Dataset entries:
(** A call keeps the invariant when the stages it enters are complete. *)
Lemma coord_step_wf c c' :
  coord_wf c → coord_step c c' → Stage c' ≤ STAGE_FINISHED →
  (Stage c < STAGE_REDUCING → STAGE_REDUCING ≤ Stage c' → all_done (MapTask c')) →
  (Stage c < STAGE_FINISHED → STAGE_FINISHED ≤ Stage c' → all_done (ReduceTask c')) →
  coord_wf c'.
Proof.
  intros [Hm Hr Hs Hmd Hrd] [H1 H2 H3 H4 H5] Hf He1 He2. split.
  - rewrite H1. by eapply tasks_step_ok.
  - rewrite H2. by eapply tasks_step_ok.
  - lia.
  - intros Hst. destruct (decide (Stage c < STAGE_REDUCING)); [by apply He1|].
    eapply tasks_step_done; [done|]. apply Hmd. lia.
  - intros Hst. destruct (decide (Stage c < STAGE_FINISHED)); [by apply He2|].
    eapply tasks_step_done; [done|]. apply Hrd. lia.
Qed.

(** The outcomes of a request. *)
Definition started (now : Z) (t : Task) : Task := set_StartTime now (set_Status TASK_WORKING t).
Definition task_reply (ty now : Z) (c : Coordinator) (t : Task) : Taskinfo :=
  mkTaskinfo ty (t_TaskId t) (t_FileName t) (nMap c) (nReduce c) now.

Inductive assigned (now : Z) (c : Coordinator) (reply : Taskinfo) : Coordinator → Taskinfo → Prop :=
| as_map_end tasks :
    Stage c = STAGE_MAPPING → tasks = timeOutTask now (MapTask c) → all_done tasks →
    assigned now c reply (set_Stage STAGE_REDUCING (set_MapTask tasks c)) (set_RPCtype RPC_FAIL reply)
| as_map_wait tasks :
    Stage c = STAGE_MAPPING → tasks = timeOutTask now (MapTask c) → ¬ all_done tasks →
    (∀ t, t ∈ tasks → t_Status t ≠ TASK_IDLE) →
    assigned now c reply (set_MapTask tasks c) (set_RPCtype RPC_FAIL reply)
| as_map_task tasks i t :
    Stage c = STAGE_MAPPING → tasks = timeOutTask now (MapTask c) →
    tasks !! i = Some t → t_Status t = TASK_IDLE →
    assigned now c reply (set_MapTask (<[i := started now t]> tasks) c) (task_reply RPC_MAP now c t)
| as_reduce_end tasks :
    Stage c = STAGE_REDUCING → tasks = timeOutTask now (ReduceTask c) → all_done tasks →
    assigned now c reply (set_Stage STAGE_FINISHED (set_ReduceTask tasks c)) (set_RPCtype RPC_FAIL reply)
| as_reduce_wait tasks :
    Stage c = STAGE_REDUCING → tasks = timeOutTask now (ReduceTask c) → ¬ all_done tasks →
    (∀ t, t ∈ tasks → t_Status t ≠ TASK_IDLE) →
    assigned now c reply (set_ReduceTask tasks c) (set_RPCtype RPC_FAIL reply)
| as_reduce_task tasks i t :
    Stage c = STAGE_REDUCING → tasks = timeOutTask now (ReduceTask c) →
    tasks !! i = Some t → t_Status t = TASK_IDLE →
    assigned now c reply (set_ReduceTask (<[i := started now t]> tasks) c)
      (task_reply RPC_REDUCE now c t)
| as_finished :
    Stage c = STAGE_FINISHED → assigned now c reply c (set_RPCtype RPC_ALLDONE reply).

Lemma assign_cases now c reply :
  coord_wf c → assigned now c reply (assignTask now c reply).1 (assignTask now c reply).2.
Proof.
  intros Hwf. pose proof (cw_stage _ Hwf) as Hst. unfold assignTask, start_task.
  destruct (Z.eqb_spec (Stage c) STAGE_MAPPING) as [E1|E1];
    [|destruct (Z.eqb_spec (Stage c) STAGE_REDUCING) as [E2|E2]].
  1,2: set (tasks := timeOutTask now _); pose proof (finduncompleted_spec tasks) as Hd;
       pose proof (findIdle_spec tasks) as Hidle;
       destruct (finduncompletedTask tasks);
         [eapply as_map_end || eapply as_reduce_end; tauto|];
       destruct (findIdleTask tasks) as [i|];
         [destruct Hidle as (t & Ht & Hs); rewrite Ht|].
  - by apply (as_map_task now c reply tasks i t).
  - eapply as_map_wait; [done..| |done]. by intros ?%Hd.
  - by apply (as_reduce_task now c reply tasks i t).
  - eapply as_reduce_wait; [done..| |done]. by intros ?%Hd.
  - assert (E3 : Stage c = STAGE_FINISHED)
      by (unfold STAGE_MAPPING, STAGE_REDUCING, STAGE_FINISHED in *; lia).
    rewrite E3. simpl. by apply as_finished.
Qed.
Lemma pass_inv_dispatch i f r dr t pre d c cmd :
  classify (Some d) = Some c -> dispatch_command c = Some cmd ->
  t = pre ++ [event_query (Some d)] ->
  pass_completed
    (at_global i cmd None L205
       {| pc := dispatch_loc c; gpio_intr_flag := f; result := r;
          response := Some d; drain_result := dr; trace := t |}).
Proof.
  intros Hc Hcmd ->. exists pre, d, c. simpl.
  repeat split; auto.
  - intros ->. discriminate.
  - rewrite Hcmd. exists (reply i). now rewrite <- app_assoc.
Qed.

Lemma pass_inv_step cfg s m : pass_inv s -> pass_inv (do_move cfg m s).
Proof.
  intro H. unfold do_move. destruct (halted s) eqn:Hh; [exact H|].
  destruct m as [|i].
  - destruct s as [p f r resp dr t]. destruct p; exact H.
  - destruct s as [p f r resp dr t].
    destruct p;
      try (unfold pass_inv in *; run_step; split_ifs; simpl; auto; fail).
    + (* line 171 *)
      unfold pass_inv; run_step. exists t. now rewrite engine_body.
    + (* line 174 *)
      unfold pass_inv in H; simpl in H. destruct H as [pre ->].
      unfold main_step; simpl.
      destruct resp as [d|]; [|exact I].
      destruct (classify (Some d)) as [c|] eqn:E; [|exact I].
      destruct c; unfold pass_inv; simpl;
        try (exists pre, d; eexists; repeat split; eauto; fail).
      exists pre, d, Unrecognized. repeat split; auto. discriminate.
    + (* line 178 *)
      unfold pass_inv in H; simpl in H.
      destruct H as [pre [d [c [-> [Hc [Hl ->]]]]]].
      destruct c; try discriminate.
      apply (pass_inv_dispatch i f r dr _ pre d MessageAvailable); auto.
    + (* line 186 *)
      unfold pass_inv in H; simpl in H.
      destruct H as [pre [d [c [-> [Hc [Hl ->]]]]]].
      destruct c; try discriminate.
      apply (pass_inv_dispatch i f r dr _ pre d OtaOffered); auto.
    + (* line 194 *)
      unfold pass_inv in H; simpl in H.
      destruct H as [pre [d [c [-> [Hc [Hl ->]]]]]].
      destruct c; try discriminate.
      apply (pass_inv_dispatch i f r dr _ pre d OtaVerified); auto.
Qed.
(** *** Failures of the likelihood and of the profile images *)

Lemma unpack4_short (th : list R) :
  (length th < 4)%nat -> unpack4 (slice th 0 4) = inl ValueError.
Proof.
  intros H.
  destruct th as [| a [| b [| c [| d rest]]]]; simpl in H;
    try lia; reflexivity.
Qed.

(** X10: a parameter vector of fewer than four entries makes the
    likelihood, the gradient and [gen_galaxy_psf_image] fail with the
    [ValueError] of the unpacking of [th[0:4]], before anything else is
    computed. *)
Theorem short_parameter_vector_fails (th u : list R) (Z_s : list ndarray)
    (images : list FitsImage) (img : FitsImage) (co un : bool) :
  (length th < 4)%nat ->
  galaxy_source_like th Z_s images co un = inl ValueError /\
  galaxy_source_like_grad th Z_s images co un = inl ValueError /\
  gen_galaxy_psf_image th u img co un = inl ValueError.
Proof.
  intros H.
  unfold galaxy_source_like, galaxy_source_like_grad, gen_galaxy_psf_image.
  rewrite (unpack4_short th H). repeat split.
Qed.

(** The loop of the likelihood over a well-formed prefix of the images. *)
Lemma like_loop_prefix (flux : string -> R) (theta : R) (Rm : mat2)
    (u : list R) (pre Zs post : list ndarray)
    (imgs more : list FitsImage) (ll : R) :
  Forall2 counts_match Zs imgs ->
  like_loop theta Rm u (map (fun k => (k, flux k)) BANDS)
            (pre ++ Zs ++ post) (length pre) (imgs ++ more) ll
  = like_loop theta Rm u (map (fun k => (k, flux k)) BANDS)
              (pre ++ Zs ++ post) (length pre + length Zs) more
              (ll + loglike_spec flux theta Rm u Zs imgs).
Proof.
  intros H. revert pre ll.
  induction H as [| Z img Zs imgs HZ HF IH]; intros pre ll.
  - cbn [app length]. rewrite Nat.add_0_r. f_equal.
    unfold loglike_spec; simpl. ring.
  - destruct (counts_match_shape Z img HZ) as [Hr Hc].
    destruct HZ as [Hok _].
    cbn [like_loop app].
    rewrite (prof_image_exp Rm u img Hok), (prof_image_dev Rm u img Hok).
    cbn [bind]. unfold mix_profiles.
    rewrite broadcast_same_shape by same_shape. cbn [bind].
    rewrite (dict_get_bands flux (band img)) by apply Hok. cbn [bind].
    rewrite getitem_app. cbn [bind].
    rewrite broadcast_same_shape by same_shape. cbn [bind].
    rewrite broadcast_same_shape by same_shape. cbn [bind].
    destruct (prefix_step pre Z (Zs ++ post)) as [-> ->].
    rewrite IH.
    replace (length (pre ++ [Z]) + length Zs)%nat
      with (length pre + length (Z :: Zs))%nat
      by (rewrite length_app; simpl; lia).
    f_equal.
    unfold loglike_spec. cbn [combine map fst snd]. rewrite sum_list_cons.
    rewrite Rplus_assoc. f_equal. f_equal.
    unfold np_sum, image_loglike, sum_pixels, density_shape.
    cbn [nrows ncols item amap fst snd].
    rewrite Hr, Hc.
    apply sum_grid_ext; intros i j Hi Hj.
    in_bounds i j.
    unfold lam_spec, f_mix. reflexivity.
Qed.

■ Activity:
Copy, please, exactly the lines that start at the first line of the data and end at the line containing "(MapTask c) → ¬ all_done tasks →", both kept and no others.

■ Written answer:
(** A call keeps the invariant when the stages it enters are complete. *)
Lemma coord_step_wf c c' :
  coord_wf c → coord_step c c' → Stage c' ≤ STAGE_FINISHED →
  (Stage c < STAGE_REDUCING → STAGE_REDUCING ≤ Stage c' → all_done (MapTask c')) →
  (Stage c < STAGE_FINISHED → STAGE_FINISHED ≤ Stage c' → all_done (ReduceTask c')) →
  coord_wf c'.
Proof.
  intros [Hm Hr Hs Hmd Hrd] [H1 H2 H3 H4 H5] Hf He1 He2. split.
  - rewrite H1. by eapply tasks_step_ok.
  - rewrite H2. by eapply tasks_step_ok.
  - lia.
  - intros Hst. destruct (decide (Stage c < STAGE_REDUCING)); [by apply He1|].
    eapply tasks_step_done; [done|]. apply Hmd. lia.
  - intros Hst. destruct (decide (Stage c < STAGE_FINISHED)); [by apply He2|].
    eapply tasks_step_done; [done|]. apply Hrd. lia.
Qed.

(** The outcomes of a request. *)
Definition started (now : Z) (t : Task) : Task := set_StartTime now (set_Status TASK_WORKING t).
Definition task_reply (ty now : Z) (c : Coordinator) (t : Task) : Taskinfo :=
  mkTaskinfo ty (t_TaskId t) (t_FileName t) (nMap c) (nReduce c) now.

Inductive assigned (now : Z) (c : Coordinator) (reply : Taskinfo) : Coordinator → Taskinfo → Prop :=
| as_map_end tasks :
    Stage c = STAGE_MAPPING → tasks = timeOutTask now (MapTask c) → all_done tasks →
    assigned now c reply (set_Stage STAGE_REDUCING (set_MapTask tasks c)) (set_RPCtype RPC_FAIL reply)
| as_map_wait tasks :
    Stage c = STAGE_MAPPING → tasks = timeOutTask now (MapTask c) → ¬ all_done tasks →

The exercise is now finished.